■ TASK OBJECTIVE:
For the string "given", find every matching line in the records and copy it.

■ THE DATA:
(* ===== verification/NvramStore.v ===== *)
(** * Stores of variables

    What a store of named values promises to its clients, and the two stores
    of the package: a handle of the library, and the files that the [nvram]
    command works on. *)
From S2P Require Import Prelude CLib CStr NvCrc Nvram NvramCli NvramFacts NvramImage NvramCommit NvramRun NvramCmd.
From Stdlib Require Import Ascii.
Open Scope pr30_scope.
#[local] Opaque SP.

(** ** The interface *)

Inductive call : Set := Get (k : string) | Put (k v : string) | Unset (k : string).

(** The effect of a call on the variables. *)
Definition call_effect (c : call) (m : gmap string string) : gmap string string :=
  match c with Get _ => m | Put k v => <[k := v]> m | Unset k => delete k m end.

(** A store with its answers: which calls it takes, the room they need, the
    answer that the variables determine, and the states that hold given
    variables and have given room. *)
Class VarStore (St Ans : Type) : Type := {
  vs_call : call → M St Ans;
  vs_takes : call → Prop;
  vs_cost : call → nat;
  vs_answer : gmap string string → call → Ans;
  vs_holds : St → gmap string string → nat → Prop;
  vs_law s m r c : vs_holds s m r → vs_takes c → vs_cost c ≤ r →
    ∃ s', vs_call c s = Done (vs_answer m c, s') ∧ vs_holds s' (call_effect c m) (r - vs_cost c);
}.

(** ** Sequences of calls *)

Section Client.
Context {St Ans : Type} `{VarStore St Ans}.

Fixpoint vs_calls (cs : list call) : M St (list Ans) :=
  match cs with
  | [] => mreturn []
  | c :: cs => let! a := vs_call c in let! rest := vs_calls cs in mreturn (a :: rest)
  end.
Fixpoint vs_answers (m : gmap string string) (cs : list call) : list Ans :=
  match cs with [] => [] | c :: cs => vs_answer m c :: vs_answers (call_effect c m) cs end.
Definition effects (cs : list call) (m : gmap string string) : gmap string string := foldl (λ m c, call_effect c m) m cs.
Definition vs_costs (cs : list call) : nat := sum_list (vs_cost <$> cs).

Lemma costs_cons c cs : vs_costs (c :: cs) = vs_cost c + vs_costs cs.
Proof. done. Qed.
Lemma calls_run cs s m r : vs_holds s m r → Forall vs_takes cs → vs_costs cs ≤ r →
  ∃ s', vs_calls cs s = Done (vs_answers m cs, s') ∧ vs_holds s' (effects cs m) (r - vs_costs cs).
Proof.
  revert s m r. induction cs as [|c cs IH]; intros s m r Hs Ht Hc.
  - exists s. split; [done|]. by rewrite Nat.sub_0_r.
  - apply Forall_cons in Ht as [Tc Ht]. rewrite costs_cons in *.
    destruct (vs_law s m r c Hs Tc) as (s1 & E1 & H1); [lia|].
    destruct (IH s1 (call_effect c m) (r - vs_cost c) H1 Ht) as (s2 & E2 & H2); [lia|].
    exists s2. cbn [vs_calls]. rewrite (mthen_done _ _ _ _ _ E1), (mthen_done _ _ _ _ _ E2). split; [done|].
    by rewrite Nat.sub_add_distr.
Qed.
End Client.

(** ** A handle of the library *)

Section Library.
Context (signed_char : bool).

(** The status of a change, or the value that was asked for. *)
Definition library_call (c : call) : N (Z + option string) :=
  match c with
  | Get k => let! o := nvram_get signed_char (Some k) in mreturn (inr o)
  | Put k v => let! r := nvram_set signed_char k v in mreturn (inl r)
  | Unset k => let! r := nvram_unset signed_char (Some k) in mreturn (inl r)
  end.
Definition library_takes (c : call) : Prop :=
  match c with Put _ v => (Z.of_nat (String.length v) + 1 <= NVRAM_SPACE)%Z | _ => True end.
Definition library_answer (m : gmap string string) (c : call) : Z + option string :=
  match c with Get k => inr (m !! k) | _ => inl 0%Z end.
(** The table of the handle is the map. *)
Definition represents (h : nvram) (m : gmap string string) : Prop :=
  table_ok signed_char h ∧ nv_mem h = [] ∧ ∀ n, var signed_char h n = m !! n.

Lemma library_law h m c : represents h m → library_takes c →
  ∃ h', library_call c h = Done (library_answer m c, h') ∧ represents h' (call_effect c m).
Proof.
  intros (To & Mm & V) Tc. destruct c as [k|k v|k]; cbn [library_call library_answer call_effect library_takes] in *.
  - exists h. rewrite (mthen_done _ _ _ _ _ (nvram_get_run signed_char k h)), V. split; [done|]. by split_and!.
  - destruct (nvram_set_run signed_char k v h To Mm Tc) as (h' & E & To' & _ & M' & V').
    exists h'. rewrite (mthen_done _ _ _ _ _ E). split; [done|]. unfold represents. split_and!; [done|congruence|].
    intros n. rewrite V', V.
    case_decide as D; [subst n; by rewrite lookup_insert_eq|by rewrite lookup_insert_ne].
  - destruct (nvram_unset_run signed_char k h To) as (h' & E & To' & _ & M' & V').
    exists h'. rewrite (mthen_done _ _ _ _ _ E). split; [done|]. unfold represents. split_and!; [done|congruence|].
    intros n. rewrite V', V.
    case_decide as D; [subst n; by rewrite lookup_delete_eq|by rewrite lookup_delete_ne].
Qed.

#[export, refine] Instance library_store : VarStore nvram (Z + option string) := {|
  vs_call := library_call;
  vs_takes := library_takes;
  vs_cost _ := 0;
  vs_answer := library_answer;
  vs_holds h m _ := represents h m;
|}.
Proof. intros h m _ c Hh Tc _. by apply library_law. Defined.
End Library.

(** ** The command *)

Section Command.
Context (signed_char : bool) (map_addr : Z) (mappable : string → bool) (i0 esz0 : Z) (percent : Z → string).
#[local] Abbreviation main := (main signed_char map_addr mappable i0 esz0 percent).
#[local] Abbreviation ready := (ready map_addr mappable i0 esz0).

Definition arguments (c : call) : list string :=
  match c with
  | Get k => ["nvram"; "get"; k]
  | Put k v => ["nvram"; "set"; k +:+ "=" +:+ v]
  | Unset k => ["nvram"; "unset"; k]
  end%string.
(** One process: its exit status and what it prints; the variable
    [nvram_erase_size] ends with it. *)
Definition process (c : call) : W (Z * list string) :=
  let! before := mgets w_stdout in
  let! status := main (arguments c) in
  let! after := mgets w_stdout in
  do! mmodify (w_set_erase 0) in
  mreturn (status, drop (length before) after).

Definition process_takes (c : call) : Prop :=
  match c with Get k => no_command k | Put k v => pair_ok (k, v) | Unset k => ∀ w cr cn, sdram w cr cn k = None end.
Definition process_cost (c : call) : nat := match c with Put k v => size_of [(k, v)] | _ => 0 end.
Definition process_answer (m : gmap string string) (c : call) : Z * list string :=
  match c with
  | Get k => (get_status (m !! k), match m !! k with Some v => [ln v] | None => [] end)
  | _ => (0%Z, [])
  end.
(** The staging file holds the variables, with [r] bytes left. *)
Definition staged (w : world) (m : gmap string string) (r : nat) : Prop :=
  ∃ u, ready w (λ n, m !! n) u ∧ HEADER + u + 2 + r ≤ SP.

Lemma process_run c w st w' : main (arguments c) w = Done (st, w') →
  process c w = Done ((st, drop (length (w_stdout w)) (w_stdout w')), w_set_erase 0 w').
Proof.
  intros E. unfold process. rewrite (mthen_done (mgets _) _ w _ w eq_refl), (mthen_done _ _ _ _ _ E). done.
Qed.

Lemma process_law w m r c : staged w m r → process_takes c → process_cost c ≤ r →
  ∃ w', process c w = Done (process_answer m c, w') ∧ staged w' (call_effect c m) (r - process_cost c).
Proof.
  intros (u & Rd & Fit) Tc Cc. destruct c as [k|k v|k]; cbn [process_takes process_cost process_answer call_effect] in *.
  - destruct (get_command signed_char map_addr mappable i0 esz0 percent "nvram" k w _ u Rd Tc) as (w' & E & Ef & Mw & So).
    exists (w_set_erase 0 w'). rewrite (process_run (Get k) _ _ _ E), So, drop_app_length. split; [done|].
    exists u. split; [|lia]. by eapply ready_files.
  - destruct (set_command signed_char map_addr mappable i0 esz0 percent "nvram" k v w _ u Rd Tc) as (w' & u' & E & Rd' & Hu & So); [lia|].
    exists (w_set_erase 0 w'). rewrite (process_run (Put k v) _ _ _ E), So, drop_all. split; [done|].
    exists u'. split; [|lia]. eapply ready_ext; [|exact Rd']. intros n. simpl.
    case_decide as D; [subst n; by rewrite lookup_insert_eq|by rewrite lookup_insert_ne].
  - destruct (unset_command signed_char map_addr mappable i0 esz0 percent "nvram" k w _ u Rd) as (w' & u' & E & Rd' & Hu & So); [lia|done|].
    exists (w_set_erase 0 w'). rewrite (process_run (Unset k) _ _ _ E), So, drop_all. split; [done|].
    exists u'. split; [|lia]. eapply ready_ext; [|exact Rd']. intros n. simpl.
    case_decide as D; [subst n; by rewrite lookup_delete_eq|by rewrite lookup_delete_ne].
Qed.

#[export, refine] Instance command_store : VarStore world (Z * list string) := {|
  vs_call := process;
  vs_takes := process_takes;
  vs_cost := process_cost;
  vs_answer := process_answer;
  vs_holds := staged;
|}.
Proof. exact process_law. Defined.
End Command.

■ RESULT OF THE TASK:
    answer that the variables determine, and the states that hold given
    variables and have given room. *)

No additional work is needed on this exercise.